Unicode provides multiple character families that render as zero-width or invisible glyphs in standard text displays. By encoding ASCII text using these characters, an attacker can embed arbitrary hidden instructions inside otherwise normal-looking text. A document, email, or web page could redirect model behavior without any visible indication.

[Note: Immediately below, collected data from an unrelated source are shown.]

(* ===== verification/Cache.v ===== *)
(** * Cache: timings, outcomes and collected modules across runs ([src/cache/])

    [TestCache] with the operations of [mod.rs], [timing.rs], [outcome.rs] and
    [module.rs], the schedule ordering of [src/scheduler.rs] and the end-of-run
    [finalize] of [src/pipeline/helpers.rs].

    [AHashMap<String, V>] is [gmap string V].  [age] and [flaky_count] are
    [u32]: [age += 1] wraps as in a release build, [saturating_add] saturates.
    Outside the sources, and parameters here: the JSON of [serde_json] (with
    the [#[serde(skip)]] of [node_id] as its documented effect), the
    existence test on paths and [rand]'s shuffle. *)
From Stdlib Require Import Ascii.
From S2P Require Import Prelude Collections Text F64 Types Scheduler.

(** ** Data ([src/cache/mod.rs]) *)

Definition CACHE_VERSION : Z := 6.

Record CacheEntry := mk_entry {
  duration_ms : f64;
  age : Z;
  last_outcome : option OutcomeKind.t;
  flaky_count : Z
}.

Record ModuleCacheEntry := mk_module_entry {
  fingerprint : Z;
  cached_items : list TestItem
}.

Record CacheFile := mk_file {
  version : Z;
  timings : gmap string CacheEntry;
  modules : gmap string ModuleCacheEntry
}.

Record TestCache := mk_cache {
  inner : CacheFile;
  dirty : bool
}.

This paper reports on a scaled evaluation: 8,308 graded outputs across five frontier models, two encoding schemes, four hint levels, two payload framings, and a critical tool use ablation. All comparisons include Wilson score confidence intervals, Fisher's exact tests with Bonferroni correction, chi-squared tests, and Cohen's h effect sizes.
Update (Feb 25, 2026): This is a major revision of our initial pilot study (n=10 per cell, single encoding). The scaled evaluation addresses all limitations from the pilot: fair tool-use comparison across providers, a second encoding scheme (Unicode Tags), injection framing, and full statistical rigor. A companion workshop paper is under preparation for submission.
2. Methodology
2.1 Encoding Schemes
We test two invisible encoding families:
Zero-Width Binary (ZW): Each ASCII character is encoded as 8 binary digits using zero-width space (U+200B) for 0 and zero-width non-joiner (U+200C) for 1. "Reply VIOLET" (12 chars) produces 96 invisible characters.
Unicode Tags: Each ASCII character maps to U+E0000 plus its codepoint (e.g., 'R' = U+0052 becomes U+E0052). This produces one invisible character per ASCII character. Tags were deprecated by Unicode 5.0 but remain in the standard and are processed by LLM tokenizers.
Both payloads are inserted between the first and second word of a visible trivia question.
2.2 Experimental Design
30 Q/A pairs across diverse categories (science, geography, history, math, language, pop culture, nature, food, astronomy, literature, technology). Each pair has an unambiguous visible answer and a different hidden answer.
9 schemes per run: 2 encodings x 4 hint levels + 1 control = 270 cases.
Hint gradient:
Tool use ablation: Every model tested with and without a Python code execution tool (\`run_python\`). This is critical — our pilot study tested Claude without tools, making cross-provider comparison unfair.
5 models: GPT-5.2, GPT-4o-mini (OpenAI); Claude Opus 4, Claude Sonnet 4, Claude Haiku 4.5 (Anthropic). All via API with n=3 repetitions per condition.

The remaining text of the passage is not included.